Sunday, September 28, 2014

The Skeleton Twins (2014)

Film: The Skeleton Twins (2014)
Stars: Kristen Wiig, Bill Hader, Luke Wilson, Ty Burrell
Director: Craig Johnson
Oscar History: No nominations
Snap Judgment Ranking: 3/5 stars

In my opinion, there aren't enough movies out there about siblings, particularly ones that explore the sibling dynamic as adults.  I hate to say this in case you're an only child out there (since you likely won't quite get it), but a sibling relationship is bizarre in that you both share so many things from birth.  You are both (likely) loved by the same parents, live in the same house, go to the same schools, experience similar punishments and troubles.  You have your own language and set of experiences that only you share.  There's a weird sort of competitive nature to your relationship that always exists even if you tend to embrace it more as you get older, rather than let it dictate your relationship.  And there's a love between siblings that is bizarrely unique.  Your parents or children you love instantly, your spouses you love as a result of working toward it-your siblings you love out of a shared history, out of a realization that you will never be quite as similar to someone else in your short time on this rock (and in my case, because my sibling is awesome).
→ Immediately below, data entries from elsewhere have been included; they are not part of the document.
(** * wxMesh: a weewx driver fed by an MQTT subscription

    A shallow embedding of [wxMesh.py] and the properties of its record
    generator: the payload queue filled by the transport callback, the
    decoding of each payload, the mapping of its fields into a loop packet,
    and the polling loop of [genLoopPackets].

    Python values are modelled by [pyval]; a Python [float] is an IEEE
    binary64 number, here Rocq's primitive [float].  The builtins and
    library functions the driver calls ([json.loads], [float] on a [str],
    [bytes.decode], [time.sleep]) are the fields of the class [Builtins], and the
    properties hold for every instance of it; the module [Reference] gives
    an executable instance, used to run the model on concrete payloads. *)

From Stdlib Require Import ZArith Ascii String FloatClass PrimFloat FloatOps SpecFloat.
From Stdlib.Strings Require Import Byte.
From stdpp Require Import base option list strings gmap.

#[local] Set Warnings "-register-all,-clear-no-such-hyp".
Local Open Scope string_scope.
Local Open Scope list_scope.
Local Open Scope Z_scope.

(** ** Python values, exceptions and dictionaries *)

(** The exceptions that the modelled code can meet. *)
Inductive exn : Type :=
  | ValueError
  | TypeError
  | OverflowError
  | NameError
  | JSONDecodeError
  | UnicodeDecodeError
  | OSError
  | Empty.

(** The outcome of a Python expression: a value or a raised exception. *)
Inductive result (A : Type) : Type :=
  | Ok (a : A)
  | Raise (e : exn).

Arguments Ok {A} a.
Arguments Raise {A} e.
(** * Surface Microphone Analyzer: buffer, filter chain, region statistics
      and spike detection

    A shallow embedding of the core of [src/Python_programmatūra.py]
    (class [SurfaceMicrophoneAnalyzer]) together with the properties stated
    about it in the specification.

    Numeric data is modelled as the program has it:
    - ADC samples are [np.uint16] values, here integers [Z];
    - times and processed amplitudes are IEEE-754 binary64 numbers, here
      Rocq's primitive [float] (the same format as Python's [float] and
      numpy's [float64]);
    - Python integers (counters, indices) are [Z] or [nat].

    The two [deque(maxlen=...)] buffers are modelled by [deque.t], with the
    trimming rule of CPython's [collections.deque].  The analyzer's methods
    are functions from the state [Analyzer] to the state, together with what
    the method shows or raises.  Of scipy, the filter design and filtering
    routines are an interface ([scipy_signal.Filters]); [find_peaks] is
    modelled step by step. *)

From Stdlib Require Import ZArith List Bool Lia Floats Uint63.
Import ListNotations.

#[local] Set Warnings "-inexact-float".

(* ================================================================== *)
(** * Python and numpy primitives used by the analyzer                 *)
(* ================================================================== *)

(** [collections.deque] with a [maxlen]: [append] pushes on the right and,
    when the size then exceeds [maxlen], pops one element on the left;
    [extend] appends the elements of its argument one by one. *)
Module deque.

Record t (A : Type) : Type := mk { items : list A; maxlen : Z }.

Arguments mk {A} _ _.
Arguments items {A} _.
Arguments maxlen {A} _.

Definition empty {A} (n : Z) : t A := mk [] n.

Definition append {A} (d : t A) (x : A) : t A :=
  let l := items d ++ [x] in
  mk (if (maxlen d <? Z.of_nat (length l))%Z then tl l else l) (maxlen d).

Definition extend {A} (d : t A) (xs : list A) : t A :=
  fold_left append xs d.

Definition clear {A} (d : t A) : t A := mk [] (maxlen d).

Definition len {A} (d : t A) : nat := length (items d).

End deque.

(** The last [n] elements of a list (the whole list when it is shorter). *)
Definition lastn {A} (n : Z) (l : list A) : list A :=
  skipn (length l - Z.to_nat n) l.

Module np.

(** [int -> float64] conversion (exact below 2^53). *)
Definition float_of_Z (z : Z) : float := PrimFloat.of_uint63 (Uint63.of_Z z).

(** [a.astype(float)] on an array of [uint16]. *)
Definition astype_float (a : list Z) : list float := map float_of_Z a.
Lemma whole_match m path proto rest :
  let t := q ++ request_text m path proto ++ q ++ rest in
  take (String.length t - String.length rest) t = q ++ request_text m path proto ++ q.
Proof.
  intros t. subst t.
  replace (q ++ request_text m path proto ++ q ++ rest)
    with ((q ++ request_text m path proto ++ q) ++ rest)
    by (now rewrite !append_assoc).
  apply take_consumed.
Qed.

(** No match: the line has no quoted request line. *)
Lemma FindStringSubmatch_re_nil (line : string) :
  FindStringSubmatch re line = [] <-> ~ has_quoted_request line.
Proof.
  unfold FindStringSubmatch.
  destruct (search (expr re) line) as [[whole cs]|] eqn:E.
  - split; [discriminate|]. intros H. exfalso. apply H.
    apply search_Some in E as (pre & t & t' & Hs & Hm & _).
    rewrite match_here_re in Hm.
    destruct (requestAt t) as [[[[m path] proto] rest]|] eqn:R; [|discriminate].
    exists pre, t, m, path, proto, rest. split; [assumption|].
    now apply requestAt_sound.
  - split; [|reflexivity]. intros _ (pre & t & m & path & proto & rest & Hs & Hq).
    rewrite search_None in E. specialize (E pre t Hs).
    rewrite match_here_re_None in E. exact (E _ _ _ _ Hq).
Qed.

(** A match: the submatches of the first quoted request line. *)
Lemma FindStringSubmatch_re_first (line pre m path proto rest : string) :
  first_request line pre m path proto rest ->
  FindStringSubmatch re line =
  [q ++ request_text m path proto ++ q; m; path; proto].
Proof.
  intros (Hs & Hv & Hfirst). unfold FindStringSubmatch.
  assert (E : search (expr re) line =
              Some (q ++ request_text m path proto ++ q,
                    [(3%nat, proto); (2%nat, path); (1%nat, m)])).
  { apply search_Some.
    exists pre, (q ++ request_text m path proto ++ q ++ rest), rest.
    repeat split.
    - assumption.
    - rewrite match_here_re, (requestAt_complete _ m path proto rest);
        [reflexivity | now split].
    - symmetry. apply whole_match.
    - intros pre1 t1 Hs1 Hlt. apply match_here_re_None.
      intros m1 path1 proto1 rest1. now apply (Hfirst pre1 t1). }
  rewrite E. reflexivity.
Qed.

Lemma FindStringSubmatch_re_inv (line : string) :
  FindStringSubmatch re line <> [] ->
  exists pre m path proto rest, first_request line pre m path proto rest.
Proof.
  unfold FindStringSubmatch.
  destruct (search (expr re) line) as [[whole cs]|] eqn:E; [|congruence].
  intros _. apply search_Some in E as (pre & t & t' & Hs & Hm & _ & Hfirst).
  rewrite match_here_re in Hm.
  destruct (requestAt t) as [[[[m path] proto] rest]|] eqn:R; [|discriminate].
  apply requestAt_sound in R as [Hv Ht].
  exists pre, m, path, proto, rest. split; [|split].
  - now rewrite Hs, Ht.
  - assumption.
  - intros pre1 t1 m1 path1 proto1 rest1 Hs1 Hlt Hq.
    specialize (Hfirst pre1 t1 Hs1 Hlt).
    rewrite match_here_re_None in Hfirst. exact (Hfirst _ _ _ _ Hq).
Qed.

Lemma has_quoted_request_first (line : string) :
  has_quoted_request line <->
  exists pre m path proto rest, first_request line pre m path proto rest.
Proof.
  split.
  - intros H. apply FindStringSubmatch_re_inv.
    intros E. now apply FindStringSubmatch_re_nil in E.
  - intros (pre & m & path & proto & rest & Hs & Hv & _).
    exists pre, (q ++ request_text m path proto ++ q ++ rest), m, path, proto, rest.
    split; [assumption | now split].
Qed.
(Spoilers Ahead) This is why I was so excited to see The Skeleton Twins, the rare film this time of year that I'm not seeing because it's clearly going to be in the hunt for some end-of-the-year accolades (so many films are Oscar threats right about now that I'm positive by the end of the year I'll be going broke, and I get that feeling every Oscar season).  The movie is about Maggie (Wiig) and Milo (Hader), two siblings who haven't spoken in ten years, though we don't learn why until toward the end of the film.  The opening scene is on Milo unsuccessfully attempting suicide.  It's a pretty disturbing sequence in a film that seems extremely pre-occupied with suicide and the ramifications of it (despite the way the film has been marketed, this is not a comedy-it's a drama with comedic elements).  We learn pretty early on that both of these two siblings are haunted by suicide, as their father committed it when they were fourteen, and they had a mother who basically abandoned them.  As a result, Milo has severe esteem issues and Maggie is paranoid that she cannot be a good mother, and constantly sabotages her relationship with her standup husband Lance (Wilson) through lying and adultery.

The movie's at its best when it's exploring their relationship with each other, both the warm and the prickly.  There's a scene toward the middle of the movie where Milo invites their mother (Joanna Gleeson in a very strong cameo) over and we see the cruelty that comes from a mother who clearly didn't want anything to do with her children.  The entire scene is brilliantly acted between Gleeson and Wiig, who manages to cut her mother pretty harshly, trying to get under the skin of someone who is too uninterested in her own children to really care.  This scene is complimented later in the movie when Milo and Maggie lip synch the Starship classic "Nothing's Gonna Stop Us Now" (random fact: this was an Oscar-nominated hit from Mannequin), showing that being with a sibling is a bit like riding a bicycle: you never forget the in jokes.

The movie's side stories aren't quite as strong, particularly Wiig's.  We see her constantly sabotaging her relationship with Lance by sneaking birth control pills and sleeping with random men, but we don't quite get why she keeps doing it when she clearly doesn't want to, particularly with the adultery.  I also didn't like the complete predictability of her finally (for good this time!) giving up her scuba instructor lover and then getting caught just when she's in the clear, which felt like a filmic cliche.

The plot behind Milo was considerably more interesting, with him seeking out a former teacher named Rich who had an affair with Milo when he was fifteen shortly after his dad died.  There's a very stunning scene later on in the film where it's painted pretty clearly that these two saw their relationship disintegrate when Maggie told the school about Rich's affair with her brother, and that Milo has a very misguided interpretation of the affair even as an adult.

The film ends in a bit of a predictable nature considering that up until then some of the directions (particularly the shocker regarding their falling out) had not been something we'd seen coming.  Maggie decides to commit suicide, and then is saved by her brother.  It's an ending that's supposed to mirror the beginning, but at that point in the plot we have moved beyond the catalyst to their reunion, and should be working on a different level of recovery.  Still, though, there's enough interesting things said about Maggie and Milo's relationship (and a strong chemistry between former SNL castmates Hader and Wiig) to make this movie a worthwhile investment.

Those were my thoughts on the film-what are yours?  Do you agree that the film had some strong points, even if it didn't always deliver on them?  What is your favorite movie about sibling relationships?  And do you like the direction that Wiig and Hader have taken their post-SNL careers?  Share in the comments!